::: Input

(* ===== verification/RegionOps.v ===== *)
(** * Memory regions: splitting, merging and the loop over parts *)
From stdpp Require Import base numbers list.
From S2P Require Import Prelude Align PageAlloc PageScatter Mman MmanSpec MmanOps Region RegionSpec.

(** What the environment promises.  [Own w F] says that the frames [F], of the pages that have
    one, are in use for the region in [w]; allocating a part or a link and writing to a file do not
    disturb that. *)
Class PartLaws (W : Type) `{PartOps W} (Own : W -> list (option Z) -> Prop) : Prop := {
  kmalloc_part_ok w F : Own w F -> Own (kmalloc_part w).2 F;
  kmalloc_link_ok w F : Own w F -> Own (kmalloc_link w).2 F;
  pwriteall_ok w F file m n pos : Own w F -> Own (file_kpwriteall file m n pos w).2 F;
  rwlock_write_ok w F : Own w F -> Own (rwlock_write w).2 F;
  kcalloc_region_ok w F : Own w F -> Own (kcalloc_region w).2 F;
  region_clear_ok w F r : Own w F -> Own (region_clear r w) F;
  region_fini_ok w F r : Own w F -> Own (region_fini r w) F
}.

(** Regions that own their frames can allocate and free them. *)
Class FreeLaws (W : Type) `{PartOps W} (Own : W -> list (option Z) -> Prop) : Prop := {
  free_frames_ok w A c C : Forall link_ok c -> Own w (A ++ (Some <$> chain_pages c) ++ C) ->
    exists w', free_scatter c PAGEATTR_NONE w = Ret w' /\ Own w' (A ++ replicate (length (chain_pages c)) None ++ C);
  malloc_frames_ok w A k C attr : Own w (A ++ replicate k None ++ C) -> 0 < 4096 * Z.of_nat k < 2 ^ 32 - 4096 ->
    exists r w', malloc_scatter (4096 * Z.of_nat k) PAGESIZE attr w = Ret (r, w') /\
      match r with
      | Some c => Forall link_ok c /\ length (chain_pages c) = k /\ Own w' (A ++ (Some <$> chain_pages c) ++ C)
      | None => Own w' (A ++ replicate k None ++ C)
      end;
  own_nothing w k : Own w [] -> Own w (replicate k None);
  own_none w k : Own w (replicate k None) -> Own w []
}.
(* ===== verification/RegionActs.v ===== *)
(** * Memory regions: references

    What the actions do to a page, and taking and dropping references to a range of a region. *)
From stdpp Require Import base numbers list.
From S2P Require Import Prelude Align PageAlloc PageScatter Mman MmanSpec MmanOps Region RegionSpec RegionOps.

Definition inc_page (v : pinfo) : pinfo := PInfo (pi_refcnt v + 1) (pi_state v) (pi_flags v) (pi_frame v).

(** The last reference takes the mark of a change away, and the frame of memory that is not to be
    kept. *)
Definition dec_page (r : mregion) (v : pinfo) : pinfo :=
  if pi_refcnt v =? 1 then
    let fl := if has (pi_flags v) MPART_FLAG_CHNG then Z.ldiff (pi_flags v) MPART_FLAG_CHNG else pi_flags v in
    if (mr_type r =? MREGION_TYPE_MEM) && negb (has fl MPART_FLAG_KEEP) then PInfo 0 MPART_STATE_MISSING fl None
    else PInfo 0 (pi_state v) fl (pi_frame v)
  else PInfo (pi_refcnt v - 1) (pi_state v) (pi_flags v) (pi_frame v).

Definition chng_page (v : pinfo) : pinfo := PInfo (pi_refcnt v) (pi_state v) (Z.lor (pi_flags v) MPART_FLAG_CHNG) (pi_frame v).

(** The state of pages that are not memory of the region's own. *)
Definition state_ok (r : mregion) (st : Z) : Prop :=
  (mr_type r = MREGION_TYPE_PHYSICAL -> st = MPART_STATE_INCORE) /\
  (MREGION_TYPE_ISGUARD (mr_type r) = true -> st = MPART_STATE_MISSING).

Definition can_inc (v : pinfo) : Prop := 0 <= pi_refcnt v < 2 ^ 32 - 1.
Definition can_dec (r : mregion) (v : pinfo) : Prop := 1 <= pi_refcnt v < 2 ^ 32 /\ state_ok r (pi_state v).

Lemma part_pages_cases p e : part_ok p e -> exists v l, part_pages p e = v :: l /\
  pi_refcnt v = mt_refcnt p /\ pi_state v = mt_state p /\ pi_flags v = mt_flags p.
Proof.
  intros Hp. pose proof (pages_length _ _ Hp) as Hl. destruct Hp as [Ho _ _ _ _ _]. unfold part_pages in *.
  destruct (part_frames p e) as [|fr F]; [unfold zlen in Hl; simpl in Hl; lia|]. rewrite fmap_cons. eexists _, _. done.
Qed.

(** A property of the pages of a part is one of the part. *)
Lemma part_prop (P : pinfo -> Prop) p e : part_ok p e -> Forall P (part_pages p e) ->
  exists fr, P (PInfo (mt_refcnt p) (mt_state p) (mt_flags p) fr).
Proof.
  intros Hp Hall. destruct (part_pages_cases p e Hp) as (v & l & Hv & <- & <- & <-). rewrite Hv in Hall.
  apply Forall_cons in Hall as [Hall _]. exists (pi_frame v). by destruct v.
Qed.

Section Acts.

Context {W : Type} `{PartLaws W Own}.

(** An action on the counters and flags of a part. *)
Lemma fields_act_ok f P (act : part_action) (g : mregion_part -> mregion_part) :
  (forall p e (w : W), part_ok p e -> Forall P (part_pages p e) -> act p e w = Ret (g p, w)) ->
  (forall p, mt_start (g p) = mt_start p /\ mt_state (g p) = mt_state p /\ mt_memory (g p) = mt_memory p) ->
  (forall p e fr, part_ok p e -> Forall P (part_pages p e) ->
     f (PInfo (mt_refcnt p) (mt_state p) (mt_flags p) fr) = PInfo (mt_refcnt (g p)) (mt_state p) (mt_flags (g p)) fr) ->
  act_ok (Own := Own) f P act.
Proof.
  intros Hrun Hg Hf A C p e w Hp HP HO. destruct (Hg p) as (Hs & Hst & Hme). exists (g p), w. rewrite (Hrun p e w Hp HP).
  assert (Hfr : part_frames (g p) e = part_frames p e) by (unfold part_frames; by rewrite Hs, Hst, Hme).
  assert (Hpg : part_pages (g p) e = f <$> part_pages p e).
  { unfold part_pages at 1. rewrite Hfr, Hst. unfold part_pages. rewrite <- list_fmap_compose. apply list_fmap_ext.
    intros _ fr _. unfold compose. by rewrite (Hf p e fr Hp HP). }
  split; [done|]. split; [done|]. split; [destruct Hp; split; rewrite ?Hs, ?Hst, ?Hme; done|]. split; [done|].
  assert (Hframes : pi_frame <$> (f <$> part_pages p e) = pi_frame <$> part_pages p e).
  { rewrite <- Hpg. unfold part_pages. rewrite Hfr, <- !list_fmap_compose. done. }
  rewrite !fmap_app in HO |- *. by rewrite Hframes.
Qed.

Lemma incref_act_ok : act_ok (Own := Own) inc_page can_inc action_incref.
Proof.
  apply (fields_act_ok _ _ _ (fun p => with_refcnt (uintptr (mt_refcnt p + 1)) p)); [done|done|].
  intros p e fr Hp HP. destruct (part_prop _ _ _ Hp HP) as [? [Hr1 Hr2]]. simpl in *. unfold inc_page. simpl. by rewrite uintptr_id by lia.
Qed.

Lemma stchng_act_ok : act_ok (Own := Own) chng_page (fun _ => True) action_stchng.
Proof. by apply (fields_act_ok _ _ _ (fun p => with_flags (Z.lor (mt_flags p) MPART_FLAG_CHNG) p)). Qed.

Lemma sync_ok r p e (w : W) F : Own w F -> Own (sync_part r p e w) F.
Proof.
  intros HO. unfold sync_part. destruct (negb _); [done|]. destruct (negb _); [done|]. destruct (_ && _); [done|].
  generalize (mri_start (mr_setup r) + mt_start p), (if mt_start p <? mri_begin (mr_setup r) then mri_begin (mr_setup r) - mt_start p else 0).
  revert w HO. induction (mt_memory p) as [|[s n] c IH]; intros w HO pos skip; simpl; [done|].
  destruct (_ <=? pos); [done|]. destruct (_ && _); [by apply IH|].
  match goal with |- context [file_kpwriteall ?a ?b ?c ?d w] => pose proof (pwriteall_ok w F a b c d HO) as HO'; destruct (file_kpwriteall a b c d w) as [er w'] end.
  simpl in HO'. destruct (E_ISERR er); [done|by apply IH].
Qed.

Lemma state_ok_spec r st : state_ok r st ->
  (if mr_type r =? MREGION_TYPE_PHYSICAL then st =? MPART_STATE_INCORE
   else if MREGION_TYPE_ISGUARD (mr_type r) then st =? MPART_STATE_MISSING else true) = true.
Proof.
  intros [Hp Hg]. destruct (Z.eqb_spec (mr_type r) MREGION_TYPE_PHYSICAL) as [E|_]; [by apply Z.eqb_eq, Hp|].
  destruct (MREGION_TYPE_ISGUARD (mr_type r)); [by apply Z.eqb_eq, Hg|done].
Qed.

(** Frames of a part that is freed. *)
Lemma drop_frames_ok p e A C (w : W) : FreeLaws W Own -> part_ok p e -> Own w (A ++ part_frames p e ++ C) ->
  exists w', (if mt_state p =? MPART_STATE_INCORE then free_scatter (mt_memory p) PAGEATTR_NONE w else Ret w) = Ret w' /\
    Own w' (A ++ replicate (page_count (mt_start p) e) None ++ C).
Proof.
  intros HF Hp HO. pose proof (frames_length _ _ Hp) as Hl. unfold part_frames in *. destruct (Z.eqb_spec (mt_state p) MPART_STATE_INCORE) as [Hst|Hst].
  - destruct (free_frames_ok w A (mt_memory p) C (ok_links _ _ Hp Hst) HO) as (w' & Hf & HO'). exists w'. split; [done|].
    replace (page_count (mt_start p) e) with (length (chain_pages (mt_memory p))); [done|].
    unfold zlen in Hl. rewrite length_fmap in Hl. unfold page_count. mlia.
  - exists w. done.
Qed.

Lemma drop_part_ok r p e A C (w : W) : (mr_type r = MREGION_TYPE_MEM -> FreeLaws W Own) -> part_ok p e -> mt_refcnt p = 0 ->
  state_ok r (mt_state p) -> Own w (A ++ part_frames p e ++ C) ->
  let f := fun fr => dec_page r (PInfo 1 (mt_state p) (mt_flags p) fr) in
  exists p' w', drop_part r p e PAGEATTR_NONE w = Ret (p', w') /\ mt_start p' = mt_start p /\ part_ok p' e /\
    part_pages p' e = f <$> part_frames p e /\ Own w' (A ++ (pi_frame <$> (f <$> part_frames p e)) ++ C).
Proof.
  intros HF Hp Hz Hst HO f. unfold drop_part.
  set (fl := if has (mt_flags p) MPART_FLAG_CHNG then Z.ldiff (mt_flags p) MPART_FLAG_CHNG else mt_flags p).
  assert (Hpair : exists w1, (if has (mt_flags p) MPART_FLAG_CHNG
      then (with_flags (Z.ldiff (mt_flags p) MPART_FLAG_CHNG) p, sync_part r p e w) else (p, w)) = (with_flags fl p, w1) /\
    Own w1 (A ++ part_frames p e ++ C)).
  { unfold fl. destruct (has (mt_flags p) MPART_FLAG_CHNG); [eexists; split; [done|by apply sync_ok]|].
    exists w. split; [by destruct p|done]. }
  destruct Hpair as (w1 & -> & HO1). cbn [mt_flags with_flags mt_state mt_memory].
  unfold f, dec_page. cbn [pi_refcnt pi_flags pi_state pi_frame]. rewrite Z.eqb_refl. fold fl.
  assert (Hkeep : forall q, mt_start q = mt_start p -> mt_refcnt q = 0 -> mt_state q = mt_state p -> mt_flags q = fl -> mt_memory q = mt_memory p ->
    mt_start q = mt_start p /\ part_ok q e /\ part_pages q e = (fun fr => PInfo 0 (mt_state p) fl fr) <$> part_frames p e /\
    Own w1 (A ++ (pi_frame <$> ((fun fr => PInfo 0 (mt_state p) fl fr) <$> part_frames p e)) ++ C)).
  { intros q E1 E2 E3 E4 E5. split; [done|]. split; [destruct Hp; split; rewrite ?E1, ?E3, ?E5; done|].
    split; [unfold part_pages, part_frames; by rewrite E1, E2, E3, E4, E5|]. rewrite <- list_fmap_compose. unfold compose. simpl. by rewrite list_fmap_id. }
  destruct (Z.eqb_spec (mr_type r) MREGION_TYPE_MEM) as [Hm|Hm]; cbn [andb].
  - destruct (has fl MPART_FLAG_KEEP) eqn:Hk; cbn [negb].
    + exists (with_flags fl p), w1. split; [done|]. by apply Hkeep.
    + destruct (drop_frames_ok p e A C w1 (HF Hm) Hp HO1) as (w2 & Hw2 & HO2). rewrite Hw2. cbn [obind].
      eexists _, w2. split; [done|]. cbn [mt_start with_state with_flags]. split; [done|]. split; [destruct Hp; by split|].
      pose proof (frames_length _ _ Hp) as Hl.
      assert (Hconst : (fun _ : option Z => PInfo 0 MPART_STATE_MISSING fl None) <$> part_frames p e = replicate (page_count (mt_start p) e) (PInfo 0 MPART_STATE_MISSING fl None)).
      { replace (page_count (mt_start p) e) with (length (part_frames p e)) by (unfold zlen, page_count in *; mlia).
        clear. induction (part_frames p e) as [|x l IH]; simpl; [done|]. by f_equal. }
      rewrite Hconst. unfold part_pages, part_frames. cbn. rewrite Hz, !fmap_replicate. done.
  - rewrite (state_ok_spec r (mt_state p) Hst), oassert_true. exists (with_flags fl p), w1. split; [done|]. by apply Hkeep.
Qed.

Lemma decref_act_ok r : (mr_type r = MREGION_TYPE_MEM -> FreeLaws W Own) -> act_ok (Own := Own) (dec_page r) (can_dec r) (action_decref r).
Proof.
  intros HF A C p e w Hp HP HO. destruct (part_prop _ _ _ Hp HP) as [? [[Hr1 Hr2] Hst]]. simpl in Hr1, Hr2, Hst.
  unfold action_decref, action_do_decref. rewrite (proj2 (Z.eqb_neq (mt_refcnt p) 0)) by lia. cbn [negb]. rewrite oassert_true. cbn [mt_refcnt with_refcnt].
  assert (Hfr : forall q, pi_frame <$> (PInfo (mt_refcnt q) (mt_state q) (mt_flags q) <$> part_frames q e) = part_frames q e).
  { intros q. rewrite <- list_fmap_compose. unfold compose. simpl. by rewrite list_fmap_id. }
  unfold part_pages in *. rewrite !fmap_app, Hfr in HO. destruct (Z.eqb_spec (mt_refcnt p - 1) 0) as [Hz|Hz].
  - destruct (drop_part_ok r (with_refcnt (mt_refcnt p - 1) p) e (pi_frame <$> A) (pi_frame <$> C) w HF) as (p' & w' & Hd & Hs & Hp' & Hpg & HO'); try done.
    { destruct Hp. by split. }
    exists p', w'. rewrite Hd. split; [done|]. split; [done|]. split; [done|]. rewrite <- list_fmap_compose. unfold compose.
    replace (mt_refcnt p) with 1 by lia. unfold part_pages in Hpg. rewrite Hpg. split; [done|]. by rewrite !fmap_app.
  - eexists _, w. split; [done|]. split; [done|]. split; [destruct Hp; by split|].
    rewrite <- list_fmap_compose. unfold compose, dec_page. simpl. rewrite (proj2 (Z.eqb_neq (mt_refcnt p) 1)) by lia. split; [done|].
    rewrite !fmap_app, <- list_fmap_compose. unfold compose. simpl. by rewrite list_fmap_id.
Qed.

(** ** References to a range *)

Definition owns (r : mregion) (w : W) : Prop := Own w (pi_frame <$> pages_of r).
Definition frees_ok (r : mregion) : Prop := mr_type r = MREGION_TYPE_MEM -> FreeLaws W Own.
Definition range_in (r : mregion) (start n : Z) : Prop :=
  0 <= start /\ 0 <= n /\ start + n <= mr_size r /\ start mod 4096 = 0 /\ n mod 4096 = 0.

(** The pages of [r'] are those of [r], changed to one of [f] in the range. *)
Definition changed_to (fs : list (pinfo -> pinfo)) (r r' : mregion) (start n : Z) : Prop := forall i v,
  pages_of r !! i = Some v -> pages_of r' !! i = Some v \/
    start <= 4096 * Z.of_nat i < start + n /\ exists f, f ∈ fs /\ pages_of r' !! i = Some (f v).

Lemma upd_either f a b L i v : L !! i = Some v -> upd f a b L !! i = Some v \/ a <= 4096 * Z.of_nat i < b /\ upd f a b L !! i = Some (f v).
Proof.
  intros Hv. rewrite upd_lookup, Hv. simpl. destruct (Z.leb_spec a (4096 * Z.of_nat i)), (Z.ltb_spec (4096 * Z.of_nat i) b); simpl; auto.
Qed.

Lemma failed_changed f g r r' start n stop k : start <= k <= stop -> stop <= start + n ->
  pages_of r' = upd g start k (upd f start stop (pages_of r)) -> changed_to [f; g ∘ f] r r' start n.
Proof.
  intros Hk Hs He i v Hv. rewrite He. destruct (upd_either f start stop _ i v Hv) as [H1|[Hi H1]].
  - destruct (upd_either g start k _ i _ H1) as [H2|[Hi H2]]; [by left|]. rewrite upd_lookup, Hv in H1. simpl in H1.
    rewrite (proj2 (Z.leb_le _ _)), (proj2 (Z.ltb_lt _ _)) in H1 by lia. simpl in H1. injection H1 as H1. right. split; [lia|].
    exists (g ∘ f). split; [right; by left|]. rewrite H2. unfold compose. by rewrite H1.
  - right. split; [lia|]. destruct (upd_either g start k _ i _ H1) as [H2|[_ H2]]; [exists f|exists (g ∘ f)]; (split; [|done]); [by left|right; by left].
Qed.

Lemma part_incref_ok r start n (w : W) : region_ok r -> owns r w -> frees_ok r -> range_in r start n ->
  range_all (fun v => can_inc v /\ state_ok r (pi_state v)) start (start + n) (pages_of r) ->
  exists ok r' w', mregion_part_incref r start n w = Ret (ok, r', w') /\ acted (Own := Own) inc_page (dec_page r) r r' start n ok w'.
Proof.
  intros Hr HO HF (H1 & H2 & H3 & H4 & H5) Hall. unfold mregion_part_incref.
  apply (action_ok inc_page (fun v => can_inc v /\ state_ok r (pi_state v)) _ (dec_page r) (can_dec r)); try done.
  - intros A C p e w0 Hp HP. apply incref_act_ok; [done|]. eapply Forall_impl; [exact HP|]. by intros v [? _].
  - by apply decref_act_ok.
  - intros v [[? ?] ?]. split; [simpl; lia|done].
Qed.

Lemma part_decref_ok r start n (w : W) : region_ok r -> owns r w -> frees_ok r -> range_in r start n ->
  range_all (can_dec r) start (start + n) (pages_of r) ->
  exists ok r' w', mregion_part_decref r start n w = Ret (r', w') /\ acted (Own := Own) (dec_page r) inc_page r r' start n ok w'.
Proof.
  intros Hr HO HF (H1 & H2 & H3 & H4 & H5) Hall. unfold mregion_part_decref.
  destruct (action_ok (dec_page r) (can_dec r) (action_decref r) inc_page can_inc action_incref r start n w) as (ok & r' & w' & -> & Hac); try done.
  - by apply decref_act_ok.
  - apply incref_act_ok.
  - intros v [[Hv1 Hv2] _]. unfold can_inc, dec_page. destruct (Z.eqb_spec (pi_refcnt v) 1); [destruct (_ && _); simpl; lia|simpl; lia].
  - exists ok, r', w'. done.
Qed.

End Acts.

::::::

- Required work -
Nothing but the lines from the one with "- apply incref_act_ok." through the last line of the entries should be repeated, and those exactly.

- Exercise result -
  - apply incref_act_ok.
  - intros v [[Hv1 Hv2] _]. unfold can_inc, dec_page. destruct (Z.eqb_spec (pi_refcnt v) 1); [destruct (_ && _); simpl; lia|simpl; lia].
  - exists ok, r', w'. done.
Qed.

End Acts.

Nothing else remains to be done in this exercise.